One supporter of the Brotherhood in Alexandria, Abdulrahman Ali told me: “You have seen how they killing our people in Cairo. They have carried out a military coup to imprison a legitimate president. They are opening fire on peaceful demonstrators. What happened on the roof – there are lot of things said that are not true. Some of those who are against us are government agents, and I have heard that the men who did the attack on the roof were hired to discredit us.”
These allegations were nonsensical. Amer, Hamada and the other boys were not government agents and they were not being aggressive. As Amer pointed out: “We don’t have guns, we weren’t throwing stones, we didn’t have knives.” Supporters of the Brotherhood were, in fact, killing people in the city just as they were being killed elsewhere. The men who had attacked the teenagers were not hired to discredit the Brotherhood.
The al-Qaeda flag was carried by a man called Mahmoud Hasan Ramadan who was arrested along with an accomplice Mohamed al-Ahmady and sentenced to death by a court eight months later. Ramadan was hanged in March 2015; al-Ahmady’s sentence was later commuted to life imprisonment.
All kinds of rumours and lies often surround situations like what happened in Alexandria in times of conflict and confusion. One needs to avoid believing the most convenient rumour. At the end of the day what one was left with on this sad occasion was a boy dead, and others maimed and shocked, with saddened families.
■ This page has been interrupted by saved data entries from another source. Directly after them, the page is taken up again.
Lemma fold_add_value_values (pairs : list (str * str))
    (d : list (str * list str)) (k : str) :
  dict_lookup k (fold_left Url.add_value pairs d)
  = match dict_lookup k d, values_of k pairs with
    | Some vs, more => Some (vs ++ more)
    | None, [] => None
    | None, more => Some more
    end.
Proof.
  revert d. induction pairs as [|[k1 v1] pairs IH]; intros d.
  - cbn. destruct (dict_lookup k d); [now rewrite app_nil_r | reflexivity].
  - cbn [fold_left]. rewrite IH. unfold Url.add_value. cbn [fst snd].
    unfold values_of. cbn [filter fst].
    destruct (str_eqb k1 k) eqn:E.
    + apply str_eqb_eq in E. subst k1. cbn [map snd].
      destruct (dict_lookup k d) as [vs|]; rewrite dict_lookup_set, str_eqb_refl.
      * now rewrite <- app_assoc.
      * reflexivity.
    + destruct (dict_lookup k1 d) as [vs1|]; rewrite dict_lookup_set, E; reflexivity.
Qed.

Lemma first_value_query (qs k default : str) :
  first_value (Url.parse_qs qs) k default = Ok (query_value qs k default).
Proof.
  unfold first_value, Url.parse_qs, query_value.
  rewrite fold_add_value_values. cbn [dict_lookup]. unfold values_of.
  induction (Url.parse_qsl qs) as [|[k1 v1] l IH]; [reflexivity|].
  cbn [filter find fst]. destruct (str_eqb k1 k); [reflexivity | exact IH].
Qed.

Lemma read_parsed_Ok (r : Url.parse_result) (c : json) :
  read_parsed r = Ok c ->
  exists n,
    Url.port r = Ok (Some n)
    /\ c = vless_config (Url.username r) (Url.hostname r) n
             (query_value (Url.query r) (lit "flow") [])
             (query_value (Url.query r) (lit "security") (lit "none"))
             (query_value (Url.query r) (lit "sni") [])
             (query_value (Url.query r) (lit "fp") [])
             (query_value (Url.query r) (lit "pbk") [])
             (query_value (Url.query r) (lit "sid") [])
             (query_value (Url.query r) (lit "spx") [])
             (query_value (Url.query r) (lit "type") (lit "tcp")).
Proof.
  unfold read_parsed. rewrite !first_value_query. cbv zeta.
  destruct (Url.port r) as [[n|]|e|y]; cbn [bind py_int]; try discriminate.
  intros H. injection H as <-. now exists n.
Qed.

Lemma from_vless_url_Ok_inv (uri : str) (c : json) :
  from_vless_url uri = Ok c ->
  exists r, Url.urlparse uri = Ok r /\ read_parsed r = Ok c.
Proof.
  rewrite from_vless_url_read.
  destruct (Url.urlparse uri) as [r|e|y]; cbn [bind]; try discriminate.
  intros H. now exists r.
Qed.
I recall Hamada’s father, Mohamed Abdul Aziz Badr, a gentle and dignified man, talking about his son: “The boy they killed, my boy, was 19 years old, 19 years and four days. I remember seeing him in hospital. I thought he would be all right. But he was in bad pain. He kissed my hand and said, ‘Father, I am going to die’. We lost him a few hours later – my wife has not stopped crying.”
Hamada, said his father sadly, was killed because of ignorance and hate. Casually spreading a video of the attack with a false narrative cannot but help but add to that pool of ignorance and hate, creating the conditions for more violence, lives lost needlessly and families left grieving.